Start of Block

Lemma pieces_bounded m parts p :
  (0 < m)%nat -> p ∈ message_pieces m parts -> (0 < length p <= m)%nat.
Proof.
  intros Hm (part & Hp & _)%list_elem_of_bind. unfold pieces in Hp.
  revert Hp. generalize (length part) as fuel. intros fuel. revert part.
  induction fuel as [|fuel IH]; intros [|b l]; cbn [pieces_fuel];
    try (intros H; by apply not_elem_of_nil in H).
  intros [->|H]%elem_of_cons; [|by eapply IH].
  rewrite length_take. cbn [length]. lia.
Qed.

Lemma total_length_spec parts :
  Z.of_nat (length (concat parts)) < 2 ^ 64 ->
  total_length parts = Z.of_nat (length (concat parts)).
Proof.
  unfold total_length. intros H. rewrite <- (Z.add_0_l (Z.of_nat (length _))).
  assert (0 <= 0) as Hacc by lia. revert Hacc H.
  assert (forall acc, 0 <= acc -> acc + Z.of_nat (length (concat parts)) < 2 ^ 64 ->
    fold_left (fun acc part => u64 (acc + Z.of_nat (length part))) parts acc
    = acc + Z.of_nat (length (concat parts))) as HI; [|intros; apply HI; lia].
  induction parts as [|p parts IH]; intros acc Ha Hb; cbn [fold_left concat] in *.
  { cbn. lia. }
  rewrite length_app in Hb |- *. rewrite u64_id by lia. rewrite IH by lia. lia.
Qed.

(** Chunk [c] carries [piece] under the given [chunkX]. *)
Record chunk_carries (mid mlen x : Z) (piece : list byte) (c : ChunkHeader) : Prop := {
  cc_chunkX : _chunkX c = x;
  cc_messageID : _messageID c = mid;
  cc_messageLength : _messageLength c = mlen;
  cc_data : buffer_bytes (_data c) = Ok piece;
  cc_size : buffer_size (_data c) = Z.of_nat (length piece);
}.

(** Chunks [i], [i+1], ... of a message, before the first one is fixed up. *)
Inductive chunks_match (mid mlen : Z) : Z -> list (list byte) -> list ChunkHeader -> Prop :=
| cm_nil i : chunks_match mid mlen i [] []
| cm_cons i p ps c cs :
    chunk_carries mid mlen (u32 (2 * i)) p c ->
    chunks_match mid mlen (i + 1) ps cs ->
    chunks_match mid mlen i (p :: ps) (c :: cs).
#[export] Hint Constructors chunks_match : fuerte.

Lemma chunks_match_length mid mlen i ps cs :
  chunks_match mid mlen i ps cs -> length cs = length ps.
Proof. induction 1; cbn; lia. Qed.

Lemma chunks_match_app mid mlen i ps cs ps' cs' :
  chunks_match mid mlen i ps cs ->
  chunks_match mid mlen (i + Z.of_nat (length ps)) ps' cs' ->
  chunks_match mid mlen i (ps ++ ps') (cs ++ cs').
Proof.
  induction 1 as [i|i p ps c cs Hc Hcs IH]; cbn [length app]; intros H'.
  - rewrite Z.add_0_r in H'. exact H'.
  - constructor; [done|]. apply IH. by replace (i + 1 + _) with (i + Z.of_nat (S (length ps))) by lia.
Qed.

Section BuildChunks.
Context (chunk0 : ChunkHeader) (mid mlen m : Z) (Hm : 0 < m).

Lemma u32_step i : u32 (u32 i + 1) = u32 (i + 1).
Proof. unfold u32, wrap. by rewrite Zplus_mod_idemp_l. Qed.
Lemma u32_double i : u32 (Z.shiftl (u32 i) 1) = u32 (2 * i).
Proof. rewrite shiftl_1. unfold u32, wrap. by rewrite Zmult_mod_idemp_r. Qed.

Lemma part_loop_spec fuel part offset result i :
  0 <= offset <= Z.of_nat (length part) ->
  (length part - Z.to_nat offset <= fuel)%nat ->
  exists new,
    part_loop chunk0 fuel mid mlen m part offset (Z.of_nat (length part) - offset) result (u32 i)
    = Ok (result ++ new, u32 (i + Z.of_nat (length new)))
    /\ chunks_match mid mlen i (pieces_fuel fuel (Z.to_nat m) (drop (Z.to_nat offset) part)) new.
Proof.
  revert offset result i. induction fuel as [|fuel IH]; intros offset result i Ho Hf.
  - exists []. cbn. zbool. rewrite app_nil_r, Z.add_0_r. split; [done|constructor].
  - cbn [part_loop]. destruct (Z.ltb_spec 0 (Z.of_nat (length part) - offset)) as [Hlt|Hge].
    2: { exists []. rewrite drop_ge by lia. rewrite app_nil_r, Z.add_0_r. split; [done|constructor]. }
    set (dataLength := if m <? _ then _ else _).
    assert (0 < dataLength <= m /\ dataLength <= Z.of_nat (length part) - offset) as [Hd1 Hd2]
      by (unfold dataLength; case_match eqn:E; lia).
    assert (take (Z.to_nat dataLength) (drop (Z.to_nat offset) part)
      = take (Z.to_nat m) (drop (Z.to_nat offset) part)) as Htake.
    { unfold dataLength. case_match eqn:E; [done|].
      rewrite !take_ge by (rewrite length_drop; lia). done. }
    rewrite u32_step, u32_double.
    replace (_ - offset - dataLength) with (Z.of_nat (length part) - (offset + dataLength)) by lia.
    edestruct (IH (offset + dataLength)) as (new & -> & Hnew); [lia..|].
    eexists (_ :: new). rewrite <- (assoc_L (++)). split.
    { f_equal. f_equal. f_equal. cbn [length]. lia. }
    assert (drop (Z.to_nat (offset + dataLength)) part
      = drop (Z.to_nat m) (drop (Z.to_nat offset) part)) as Hdrop.
    { rewrite drop_drop. unfold dataLength. case_match eqn:E; [f_equal; lia|].
      rewrite !drop_ge by lia. done. }
    rewrite Hdrop in Hnew.
    destruct (drop (Z.to_nat offset) part) as [|b l] eqn:Hpart.
    { apply (f_equal length) in Hpart. rewrite length_drop in Hpart. cbn in Hpart. lia. }
    cbn [pieces_fuel]. constructor; [|exact Hnew].
    rewrite <- Hpart in *. split; cbn; try done.
    + unfold buffer_bytes. cbn. rewrite bool_decide_true by (rewrite length_drop; lia).
      by rewrite Htake.
    + rewrite <- Htake, length_take, length_drop. lia.
Qed.

Lemma parts_loop_spec parts result i :
  exists new,
    parts_loop chunk0 mid mlen m parts result (u32 i)
    = Ok (result ++ new, u32 (i + Z.of_nat (length new)))
    /\ chunks_match mid mlen i (message_pieces (Z.to_nat m) parts) new.
Proof.
  revert result i. induction parts as [|part parts IH]; intros result i; cbn [parts_loop].
  { exists []. rewrite app_nil_r, Z.add_0_r. split; [done|constructor]. }
  destruct (part_loop_spec (length part) part 0 result i) as (new & Hl & Hnew); [lia..|].
  rewrite Z.sub_0_r in Hl. rewrite Hl, bind_ret_l. cbn in Hnew.
  destruct (IH (result ++ new) (i + Z.of_nat (length new))) as (new' & -> & Hnew').
  exists (new ++ new'). rewrite <- (assoc_L (++)), length_app. split; [do 3 f_equal; lia|].
  apply chunks_match_app; [exact Hnew|].
  by rewrite (chunks_match_length _ _ _ _ _ Hnew) in Hnew'.
Qed.
End BuildChunks.

(** The [chunkX] of chunk [i] out of [n]: the first chunk holds the count. *)
Definition expected_chunkX (n i : nat) : Z :=
  u32 (match i with O => 2 * Z.of_nat n + 1 | _ => 2 * Z.of_nat i end).

(** [cs] are the chunks of the message cut into [ps], in order. *)
Record is_message (mid mlen : Z) (ps : list (list byte)) (cs : list ChunkHeader) : Prop := {
  im_length : length cs = length ps;
  im_carries : forall i p c, ps !! i = Some p -> cs !! i = Some c ->
    chunk_carries mid mlen (expected_chunkX (length ps) i) p c;
}.

Lemma chunks_match_lookup mid mlen i ps cs j p c :
  chunks_match mid mlen i ps cs -> ps !! j = Some p -> cs !! j = Some c ->
  chunk_carries mid mlen (u32 (2 * (i + Z.of_nat j))) p c.
Proof.
  intros H. revert j. induction H as [|i p' ps c' cs Hc _ IH]; intros j Hp Hcs; [done|].
  destruct j as [|j]; cbn in *; simplify_eq.
  - by rewrite Z.add_0_r.
  - replace (i + Z.of_nat (S j)) with (i + 1 + Z.of_nat j) by lia. by apply IH.
Qed.

Lemma buildChunks_is_message chunk0 mid maxChunkSize parts :
  maxChunkHeaderSize < maxChunkSize < 2 ^ 32 -> concat parts <> [] ->
  exists cs,
    buildChunks chunk0 mid maxChunkSize parts = Ok cs
    /\ is_message mid (total_length parts)
         (message_pieces (Z.to_nat (maxChunkSize - maxChunkHeaderSize)) parts) cs.
Proof.
  intros Hmax Hne. unfold buildChunks, cassert. zbool. rewrite bind_ret_l.
  unfold maxChunkHeaderSize in *. rewrite u64_id by lia.
  set (m := maxChunkSize - 24).
  destruct (parts_loop_spec chunk0 mid (total_length parts) m ltac:(lia) parts [] 0)
    as (new & Hl & Hnew).
  change (u32 0) with 0 in Hl. rewrite Hl, bind_ret_l. cbn [app].
  pose proof (chunks_match_length _ _ _ _ _ Hnew) as Hlen.
  pose proof (concat_message_pieces (Z.to_nat m) parts ltac:(lia)) as Hcat.
  destruct (message_pieces (Z.to_nat m) parts) as [|p ps] eqn:Hps.
  { cbn in Hcat. congruence. }
  inversion Hnew as [|? ? ? c cs Hc Hcs]; subst.
  cbn [length] in Hlen |- *.
  exists (set_chunkX (expected_chunkX (S (length ps)) 0) c :: cs). split.
  - destruct (Z.eqb_spec (Z.of_nat (S (length cs))) 1) as [E|E].
    + by replace (S (length ps)) with 1%nat by lia.
    + unfold expected_chunkX. rewrite shiftl_1. by rewrite <- Hlen.
  - split; [done|]. intros [|j] p' c' Hp' Hc'; cbn in Hp', Hc'; simplify_eq.
    + by destruct Hc.
    + pose proof (chunks_match_lookup _ _ _ _ _ j _ _ Hcs Hp' Hc') as H'.
      unfold expected_chunkX. by replace (Z.of_nat (S j)) with (0 + 1 + Z.of_nat j) by lia.
Qed.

End of Block

Activity:
Only a number is wanted here. How many lines in the material contain "zbool"?

Your solution:
2